Kaposi sarcoma herpesvirus (KSHV), also known as human herpesvirus-8 (HHV-8), is a non-integrating oncovirus that causes a wide spectrum of malignancies or disorders, including Castleman Disease (CD), Kaposi Sarcoma (KS), and Primary Effusion Lymphoma (PEL). In the latter case, KSHV is a major driver of PEL which represents a malignancy of the B-cell lineage. Under normal conditions, mature but naïve B-cells that become challenged by antigen are granted mitotic rights by follicular helper T (T_F_H) or T_h2 cells during immunological synapse formation, typically at paracortical / cortical boundaries in lymph nodes.
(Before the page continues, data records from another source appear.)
(* ===== verification/Claims.v ===== *)
(** Who may send a submission's replies, in the running service.

    A goroutine claims a submission ([claimDispatch]) before it sends for it and releases
    it afterwards; an ingest that queued a reply hands its claim over with the job.  Here
    every task of [Interleave] is given the claim it owns at each of its steps: [holds]
    says that its steps only move claims the way an owner may.  Over every interleaving
    the claims the process has recorded are then exactly those of the goroutines and of
    the queued jobs, none held twice and none forgotten. *)
From Stdlib Require Import ZArith.
From stdpp Require Import base list strings gmap.
From S2P Require Import Prelude GoStrings GoValues Submission Checklist Reply Classifier ChecklistStore Tables World Repository OutboxRepo Persistence RepositoryProps Config Service Ingest Delivery Sweeps ServiceInv Still Tasks Interleave Ghost Demo IngestProps DeliveryProps.

Open Scope Z_scope.

(** ** Moving claims *)

(** The submission a goroutine has claimed. *)
Definition owner : Type := option string.

Definition is_digest (p : Reply * string) : Prop := rep_SubmissionID p.1 = "".

(** What a step of an owner may do to the claims, the queue and the mail sent. *)
Inductive claim_move : owner → owner → World → World → Prop :=
| cm_stay o w w' : mem w' = mem w → claim_move o o w w'
| cm_digest o w w' sent :
    w_dispatching w' = w_dispatching w → w_jobs w' = w_jobs w →
    w_sent w' = w_sent w ++ sent → Forall is_digest sent → claim_move o o w w'
| cm_send sid w w' r id :
    w_dispatching w' = w_dispatching w → w_jobs w' = w_jobs w → w_sent w' = w_sent w ++ [(r, id)] →
    claim_move (Some sid) (Some sid) w w'
| cm_claim sid w w' :
    sid ∉ w_dispatching w → w_dispatching w' = {[sid]} ∪ w_dispatching w →
    w_jobs w' = w_jobs w → w_sent w' = w_sent w → claim_move None (Some sid) w w'
| cm_release sid w w' :
    w_dispatching w' = w_dispatching w ∖ {[sid]} → w_jobs w' = w_jobs w → w_sent w' = w_sent w →
    claim_move (Some sid) None w w'
| cm_enqueue job w w' :
    w_dispatching w' = w_dispatching w → w_jobs w' = w_jobs w ++ [job] → w_sent w' = w_sent w →
    claim_move (Some job.(job_submissionID)) None w w'
| cm_take job w w' :
    w_dispatching w' = w_dispatching w → w_jobs w = job :: w_jobs w' → w_sent w' = w_sent w →
    claim_move None (Some job.(job_submissionID)) w w'.
Lemma take_guarantee sid id sh : rows_ok sh → guarantee (Some sid) sh (sh_note (hi_take sid id) sh).
Proof.
  intros Hrows. apply same_outbox_guarantee; auto. intros s Hs. cbn. destruct (sh_current sh !! id); [|done].
  rewrite lookup_insert_ne; [done|]. congruence.
Qed.

Lemma rereads_ok sh row r reply :
  rows_ok sh → quiet sh (Claimed row) → pc_ok sh (Claimed row) →
  List.find (λ r, bool_decide (r.(or_id) = row.(oe_ID)) && is_pending r) (sh_outbox sh) = Some r →
  r.(or_reply) = Some reply →
  pc_ok (sh_note (hi_take row.(oe_SubmissionID) r.(or_id)) sh) (Fresh row.(oe_SubmissionID) (entry_of_row r reply)).
Proof.
  intros Hrows Hq Ho [Hr%list_elem_of_In [Hid%bool_decide_eq_true Hp]%andb_true_iff]%List.find_some Hrep.
  destruct (rk_rows _ Hrows r Hr) as [Hro Hrf [n [Hcur (text & Ht & Hrt) Hstamp _]]].
  cbn in Ho. rewrite Hid, Ho in Hro. injection Hro as Hsub.
  assert (entry_key (entry_of_row r reply) = row_key r) as Hk by (unfold entry_key, row_key; f_equal; by apply wrap64_id).
  assert (fresh_row sh (or_id r)) as Hf by (apply (Hq eq_refl r Hr Hp); cbn; congruence).
  exists n. rewrite Hk. split_and!; [split|..]; cbn.
  - by rewrite Hid.
  - rewrite Hcur. apply lookup_insert_eq.
  - exists text. split; [done|]. rewrite Hrep in Hrt. injection Hrt as ->. by right.
  - by apply Hstamp.
  - intros r' Hr' _ Hid' _. by rewrite (same_row sh r r').
  - by apply Hf.
  - done.
  - intros r' Hr' Hid'. rewrite (same_row sh r r') by done. apply bool_decide_eq_false.
    apply bool_decide_eq_true in Hp. congruence.
Qed.

(** The cases of a step. *)
Ltac cases H := destruct H as [? ? ? []|? ? ? []|? ? ? []|]; try lazymatch goal with b : bool |- _ => destruct b end.

Section sound.
Context (maxAttempts : Z).

(** An accepted text is the carrier's still. *)
Lemma accepted_carries sh sid k reply n sids :
  carries sh sid k reply n →
  let sh' := sh_forget sids (sh_accept sid reply sh) in carries sh' sid k reply n ∧ n ∈ sh'.(sh_sent).*1.
Proof.
  intros Hc. split; [by destruct Hc|]. cbn. rewrite fmap_app, elem_of_app, (carried_total _ _ _ _ _ Hc). right. by left.
Qed.

(** A row stays fresh when the answer to its text is lost. *)
Lemma lost_fresh sh sid k reply n id :
  carries sh sid k reply n → fresh_row sh id → fresh_row (sh_forget [sid] (sh_accept sid reply sh)) id.
Proof.
  intros Hc Hf m Hm Hun Hin. cbn in *. rewrite (carried_total _ _ _ _ _ Hc) in *.
  apply not_elem_of_cons in Hun as [Hne Hun]. rewrite fmap_app in Hin.
  apply elem_of_app in Hin as [Hin|Hin%list_elem_of_singleton]; [by apply (Hf m Hm)|done].
Qed.

(** It may be sent once more, being on record as unmarked. *)
Lemma lost_carries sh sid k reply n :
  carries sh sid k reply n →
  let sh' := sh_forget [sid] (sh_accept sid reply sh) in carries sh' sid k reply n ∧ unsent sh' n.
Proof.
  intros Hc. split; [by apply (accepted_carries sh sid k reply n [sid])|]. intros Hun. destruct Hun. cbn.
  rewrite (carried_total _ _ _ _ _ Hc). by left.
Qed.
Mitotic daughters of activated B-cells differentiate into plasmablasts before becoming post-mitotic plasma cells capable of extensive antibody production. KSHV-infected B-cells that differentiate into plasmablasts resist terminal differentiation, retaining mitotic activities. PEL patients exhibit extensive plasmoblast numbers that accumulate within the bodily cavities (i.e., pleural, pericardial, or peritoneal) replete with fluids (i.e., effusions). PEL tumors are rarely solid but rather distributed across effusions. As a KSHV-driven cancer, PEL afflicts the immunosuppressed (i.e., organ transplantations) and immunocompromised (i.e., HIV/AIDS). There is currently no available vaccine targeting the KSHV agent of PEL. We datamined open-access portals including The Cancer Genome Atlas (TCGA) for PEL-enriched cancer cases harboring frameshift alleles. Roughly half of the frameshift alleles map to the TENT5C gene which encodes a terminal nucleotidyltransferase. The TENT5C enzyme functions as a cytosolic poly(A) polymerase, extending the lifespans of messages that are key for B-cell activities, including heavy chain and light chain mRNA molecules. A tempting hypothesis is TENT5C might extend pro-survival, anti-apoptotic messages within KSHV-infected plasmoblasts. Cursory analysis reveals that all the TENT5C indel alleles that result in frameshifts are randomly distributed across the gene without mutational hotspots. Nonetheless, elevated rates of TENT5C mutant alleles in PEL cases provides a unique opportunity to hunt for neoantigens that form the basis of cancer mRNA vaccine designs that leverage cytotoxic T lymphocytes that target KSHV-infected PEL.